Assignment: Below are the records; restate word for word the lines from the first through the one containing "destruct (exists_last Hne)", and only those.

Records to process:
(** *** A block is cut from the top page *)
Lemma small_cut_spec others reference s ps ss bl b :
  pages_good others reference s ps ss -> blocks_good s ps ss bl -> (b < 18)%nat -> ps <> [] ->
  _cache_lines_used_in_top_page s + bucket_size b <= 256 ->
  exists a s' k, cut (Z.of_nat b) (bucket_size b) s = Ok (a, s') /\ pages_good others reference s' ps ss /\
    bl !! a = None /\ bucket k = b /\ live k = true /\ blocks_good s' ps ss (<[a := k]> bl) /\ a <> 0.
Proof.
  intros Hpg Hbg Hb Hne Hroom. pose proof (pg_heap _ _ _ _ _ Hpg) as Hg. set (used := _cache_lines_used_in_top_page s) in *.
  pose proof (bucket_size_range _ Hb) as Hsz. pose proof header_lines_range as Hh. destruct (pg_lines _ _ _ _ _ Hpg) as [[? _]|[_ Hu]]; [done|]. fold used in Hu.
  destruct (exists_last Hne) as (ps0 & p & Eps). set (i := length ps0).
  assert (Hi : ps !! i = Some p) by (rewrite Eps; by apply list_lookup_middle). assert (Hlen : length ps = S i) by (rewrite Eps, length_app; cbn; lia).
  assert (Htop : _top_page s = p) by (by rewrite (hg_top _ _ _ _ _ Hg), Eps, top_of_snoc).
  destruct (page_fine _ _ _ _ _ Hg _ _ Hi) as (Hp0 & Hpd & Hs & Hpage). destruct (status_room _ _ _ _ _ Hg i used Hs ltac:(lia)) as (bytes & Hbytes & Ho).
  set (k := mk_block i used b true). set (a := p + 16 * used). set (sp := status_at_block ss k).
  assert (Hsp : add (status_of ss i 0) used = sp) by (unfold add, sp, status_at_block, status_of; cbn; f_equal; lia).
  assert (Hplace : block_place ps a k) by (split; [by exists p | change (header_lines <= used /\ used + bucket_size b <= 256); lia | done]).
  assert (Hnew : forall a' k', bl !! a' = Some k' -> a + 16 * bucket_size b <= a' \/ a' + 16 * lines_of k' <= a).
  { intros a' k' Hk'. pose proof (bg_block _ _ _ _ Hbg _ _ Hk') as Hgk. destruct (block_address _ _ _ _ _ Hg _ _ (bk_place _ _ _ _ _ Hgk)) as (p' & Hp' & -> & _ & Hpd' & Hl' & Hl1 & Hl2 & _).
    destruct (decide (page_no k' = i)) as [E|E].
    - pose proof (bk_top _ _ _ _ _ Hgk ltac:(lia)). fold used in H. rewrite E, Hi in Hp'. injection Hp' as <-. unfold a. lia.
    - assert (p <> p') by (intros <-; apply E; by eapply page_numbers). destruct (aligned_apart p p' Hpd Hpd' ltac:(done)); unfold a; lia. }
  assert (Hnone : bl !! a = None).
  { destruct (bl !! a) as [k'|] eqn:Hk'; [|done]. pose proof (block_address _ _ _ _ _ Hg _ _ (bk_place _ _ _ _ _ (bg_block _ _ _ _ Hbg _ _ Hk'))) as (_ & _ & _ & _ & _ & _ & ? & _).
    specialize (Hnew a k' Hk'). lia. }
  exists a. unfold cut, get. unfold mbind at 1, M_bind at 1. unfold page_at. unfold mbind at 1, M_bind at 1. rewrite Htop, Hpage. cbn [of_option mbind result_bind memory_status_block].
  fold used. rewrite Hsp. destruct (flags_spec _ Hb) as [Hu8 _]. rewrite Hu8.
  erewrite bind_step by (by eapply (set_status_spec s sp)). unfold modify. unfold mbind, M_bind, mret, M_ret. rewrite Z.shiftl_mul_pow2 by (unfold cache_line_shift; lia).
  change (2 ^ cache_line_shift) with 16. replace (p + used * 16) with a by (unfold a; lia). set (s' := with_lines _ _). exists s', k.
  assert (Hput : status s' = put_byte sp (Z.lor (Z.of_nat b) flag_allocated) (status s)) by done.
  split_and!; try done; [| | unfold a; lia].
  - eapply pages_good_put; [done | done | done|]. change (used <= used + bucket_size b <= 256). lia.
  - assert (Hk : block_good s' ps ss a k).
    { split; cbn; [done | done | by eapply put_byte_eq]. }
    assert (Hother : forall a' k', bl !! a' = Some k' -> block_good s' ps ss a' k').
    { intros a' k' Hk'. pose proof (bg_block _ _ _ _ Hbg _ _ Hk') as Hgk. eapply (block_good_put s _ _ _ _ _ 0); [done | left | change (used <= used + bucket_size b); lia].
      destruct (block_address _ _ _ _ _ Hg _ _ (bk_place _ _ _ _ _ Hgk)) as (_ & _ & _ & _ & _ & Hl' & _). eapply put_byte_ne; [done | | exact (proj1 Ho) | apply block_offset; lia].
      eapply (blocks_differ others reference s ps ss Hg a a'); [done | apply Hgk | congruence]. }
    split.
    + intros a' k' [[<- <-]|[Hne' Hk']]%lookup_insert_Some; [done | by apply Hother].
    + intros a1 a2 k1 k2 [[<- <-]|[Hn1 H1]]%lookup_insert_Some [[<- <-]|[Hn2 H2]]%lookup_insert_Some Hd; [done | by apply Hnew | | by eapply (bg_apart _ _ _ _ Hbg)].
      destruct (Hnew _ _ H1); [right | left]; done.
    + intros b' Hb'. destruct (bg_free _ _ _ _ Hbg b' Hb') as (h & l & Hh' & Hc & Hnd & Hl). exists h, l. split_and!; try done.
      intros a'. rewrite Hl. split; intros (k' & Hk' & E & Hlv); exists k'; (split; [|done]).
      * rewrite lookup_insert_ne; [done|]. congruence.
      * apply lookup_insert_Some in Hk' as [[<- <-]|[_ Hk']]; [done | done].
    + intros a' k' [[<- <-]|[Hne' Hk']]%lookup_insert_Some Hlv; [done | by apply (bg_link _ _ _ _ Hbg)].
Qed.

(** *** A block is taken from the free ones, or freed *)
Definition with_live (lv : bool) k : block := mk_block (page_no k) (line k) (bucket k) lv.

Lemma block_room others reference s ps ss bl a k : pages_good others reference s ps ss -> blocks_good s ps ss bl -> bl !! a = Some k ->
  exists p b, ps !! page_no k = Some p /\ a = p + 16 * line k /\ 0 < p /\ (4096 | p) /\ 1 <= line k < 256 /\
    pages s !! p = Some (mk_page (status_of ss (page_no k) 0) (top_of (take (page_no k) ps)) reference) /\
    status s !! status_page (status_at_block ss k) = Some b /\ 0 <= offset (status_at_block ss k) < blen b.
Proof.
  intros Hpg Hbg Hk. pose proof (pg_heap _ _ _ _ _ Hpg) as Hg. pose proof (bk_place _ _ _ _ _ (bg_block _ _ _ _ Hbg _ _ Hk)) as Hpl.
  destruct (block_address _ _ _ _ _ Hg _ _ Hpl) as (p & Hp & Ea & Hp0 & Hpd & Hl & _ & _ & Hs).
  destruct (status_room _ _ _ _ _ Hg (page_no k) (line k) Hs ltac:(lia)) as (b & Hb & Ho). destruct (page_fine _ _ _ _ _ Hg _ _ Hp) as (_ & _ & _ & Hpage).
  by exists p, b.
Qed.

Lemma flip_good others reference s s' ps ss bl a k lv :
  pages_good others reference s ps ss -> blocks_good s ps ss bl -> bl !! a = Some k ->
  status s' = put_byte (status_at_block ss k) (Z.lor (Z.of_nat (bucket k)) (flag lv)) (status s) ->
  _cache_lines_used_in_top_page s' = _cache_lines_used_in_top_page s ->
  (forall a' k', <[a := with_live lv k]> bl !! a' = Some k' -> block_good s' ps ss a' k') /\
  (forall a1 a2 k1 k2, <[a := with_live lv k]> bl !! a1 = Some k1 -> <[a := with_live lv k]> bl !! a2 = Some k2 -> a1 <> a2 ->
     a1 + 16 * lines_of k1 <= a2 \/ a2 + 16 * lines_of k2 <= a1).
Proof.
  intros Hpg Hbg Hk Hst Hl. pose proof (pg_heap _ _ _ _ _ Hpg) as Hg. pose proof (bg_block _ _ _ _ Hbg _ _ Hk) as Hgk.
  destruct (block_room _ _ _ _ _ _ _ _ Hpg Hbg Hk) as (p & b & Hp & Ea & _ & _ & _ & _ & Hb & Ho). split.
  - intros a' k' [[<- <-]|[Hne Hk']]%lookup_insert_Some.
    + destruct Hgk as [H1 H2 H3]. split; [destruct H1; by split | by rewrite Hl | by eapply put_byte_eq].
    + pose proof (bg_block _ _ _ _ Hbg _ _ Hk') as Hgk'. eapply (block_good_put s _ _ _ _ _ 0); [done | left | lia].
      destruct (block_address _ _ _ _ _ Hg _ _ (bk_place _ _ _ _ _ Hgk')) as (_ & _ & _ & _ & _ & Hl' & _).
      eapply put_byte_ne; [done | | exact (proj1 Ho) | apply block_offset; lia].
      eapply (blocks_differ others reference s ps ss Hg a a'); [apply Hgk | apply Hgk' | done].
  - intros a1 a2 k1 k2 H1 H2 Hne.
    assert (Hold : forall a' k', <[a := with_live lv k]> bl !! a' = Some k' -> exists k0, bl !! a' = Some k0 /\ lines_of k0 = lines_of k').
    { intros a' k' [[<- <-]|[_ Hk']]%lookup_insert_Some; [by exists k | by exists k']. }
    destruct (Hold _ _ H1) as (k1' & H1' & <-), (Hold _ _ H2) as (k2' & H2' & <-). by eapply (bg_apart _ _ _ _ Hbg).
Qed.

Lemma take_free_spec others reference s ps ss bl a k :
  pages_good others reference s ps ss -> blocks_good s ps ss bl -> bl !! a = Some k -> live k = false ->
  _free_buckets s !! bucket k = Some a ->
  exists s', take_free (Z.of_nat (bucket k)) a s = Ok (a, s') /\ pages_good others reference s' ps ss /\ blocks_good s' ps ss (<[a := with_live true k]> bl).
Proof.
  intros Hpg Hbg Hk Hlv Hbucket. pose proof (bg_block _ _ _ _ Hbg _ _ Hk) as [[_ _ Hb] _ Hst]. rewrite Hlv in Hst.
  destruct (block_room _ _ _ _ _ _ _ _ Hpg Hbg Hk) as (p & bytes & _ & Ea & Hp0 & _ & Hline & _ & Hbytes & Ho).
  destruct (bg_free _ _ _ _ Hbg _ Hb) as (h & l & Hh & Hc & Hnd & Hl). rewrite Hbucket in Hh. injection Hh as <-.
  destruct l as [|a0 l]; [cbn in Hc; lia|]. destruct Hc as (<- & Ha0 & f & Hf & Hc). apply list.NoDup_cons in Hnd as [Hal Hnd].
  destruct (bg_link _ _ _ _ Hbg _ _ Hk Hlv) as [n Hf']. assert (f = mk_free n (status_at_block ss k)) as -> by congruence. cbn [next] in Hc.
  destruct (flags_spec _ Hb) as [_ Hflags]. destruct (Hflags false) as (Hmask & _ & Hfreed).
  unfold take_free, get. unfold mbind at 1, M_bind at 1. rewrite Hf, (lift_step _ (mk_free n (status_at_block ss k))) by done. unfold modify at 1. unfold mbind at 1, M_bind at 1.
  cbn [status_byte_ptr next]. set (s1 := with_free _ _ s).
  rewrite (bind_step _ _ _ _ _ (status_at_spec s1 (status_at_block ss k) _ Hst (proj1 Ho))), Hfreed, (lift_step _ tt) by done.
  rewrite Hmask, (bind_step _ _ _ _ _ (set_status_spec s1 _ _ bytes Hbytes Ho)). set (s' := with_memory _ _ _ s1). exists s'. split; [done|].
  destruct (flip_good others reference s s' ps ss bl a k true Hpg Hbg Hk ltac:(done) ltac:(done)) as [Hgood Hapart].
  split; [by eapply pages_good_put; [exact Hpg | done | done | cbn; pose proof (pg_lines _ _ _ _ _ Hpg); pose proof header_lines_range; lia]|].
  assert (Hlive : forall a' k', <[a := with_live true k]> bl !! a' = Some k' -> live k' = false -> a' <> a /\ bl !! a' = Some k').
  { intros a' k' [[<- <-]|[Hne Hk']]%lookup_insert_Some Hlv'; done. }
  split; [exact Hgood | exact Hapart | |].
  - intros b Hb'. destruct (decide (b = bucket k)) as [->|Hne].
    + exists n, l. cbn. rewrite Nat2Z.id, list_lookup_insert_eq by (by eapply lookup_lt_Some). split_and!; try done.
      * eapply free_chain_agree, Hc. intros c Hcl. rewrite lookup_delete_ne; [done|]. by intros <-.
      * intros c. split.
        -- intros Hcl. destruct (proj1 (Hl c)) as (k' & Hk' & E & Hlv'); [by right|]. exists k'. split; [|done]. rewrite lookup_insert_ne; [done|]. by intros <-.
        -- intros (k' & Hk' & E & Hlv'). destruct (Hlive _ _ Hk' Hlv') as [Hca Hold]. assert (Hin : c ∈ a :: l) by (apply Hl; by exists k'). by apply elem_of_cons in Hin as [? | ?].
    + destruct (bg_free _ _ _ _ Hbg _ Hb') as (h & l' & Hh & Hc' & Hnd' & Hl'). exists h, l'. cbn. rewrite Nat2Z.id, list_lookup_insert_ne by done.
      assert (Hal' : a ∉ l') by (intros (k' & Hk' & E & _)%Hl'; congruence). split_and!; try done.
      * eapply free_chain_agree, Hc'. intros c Hcl. rewrite lookup_delete_ne; [done|]. by intros <-.
      * intros c. rewrite Hl'. split; intros (k' & Hk' & E & Hlv').
        -- exists k'. split; [|done]. rewrite lookup_insert_ne; [done|]. intros <-. congruence.
        -- destruct (Hlive _ _ Hk' Hlv'). by exists k'.
  - intros a' k' Hk' Hlv'. destruct (Hlive _ _ Hk' Hlv') as [Hca Hold]. cbn. rewrite lookup_delete_ne by done. by apply (bg_link _ _ _ _ Hbg).
Qed.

Exercise output:
(** *** A block is cut from the top page *)
Lemma small_cut_spec others reference s ps ss bl b :
  pages_good others reference s ps ss -> blocks_good s ps ss bl -> (b < 18)%nat -> ps <> [] ->
  _cache_lines_used_in_top_page s + bucket_size b <= 256 ->
  exists a s' k, cut (Z.of_nat b) (bucket_size b) s = Ok (a, s') /\ pages_good others reference s' ps ss /\
    bl !! a = None /\ bucket k = b /\ live k = true /\ blocks_good s' ps ss (<[a := k]> bl) /\ a <> 0.
Proof.
  intros Hpg Hbg Hb Hne Hroom. pose proof (pg_heap _ _ _ _ _ Hpg) as Hg. set (used := _cache_lines_used_in_top_page s) in *.
  pose proof (bucket_size_range _ Hb) as Hsz. pose proof header_lines_range as Hh. destruct (pg_lines _ _ _ _ _ Hpg) as [[? _]|[_ Hu]]; [done|]. fold used in Hu.
  destruct (exists_last Hne) as (ps0 & p & Eps). set (i := length ps0).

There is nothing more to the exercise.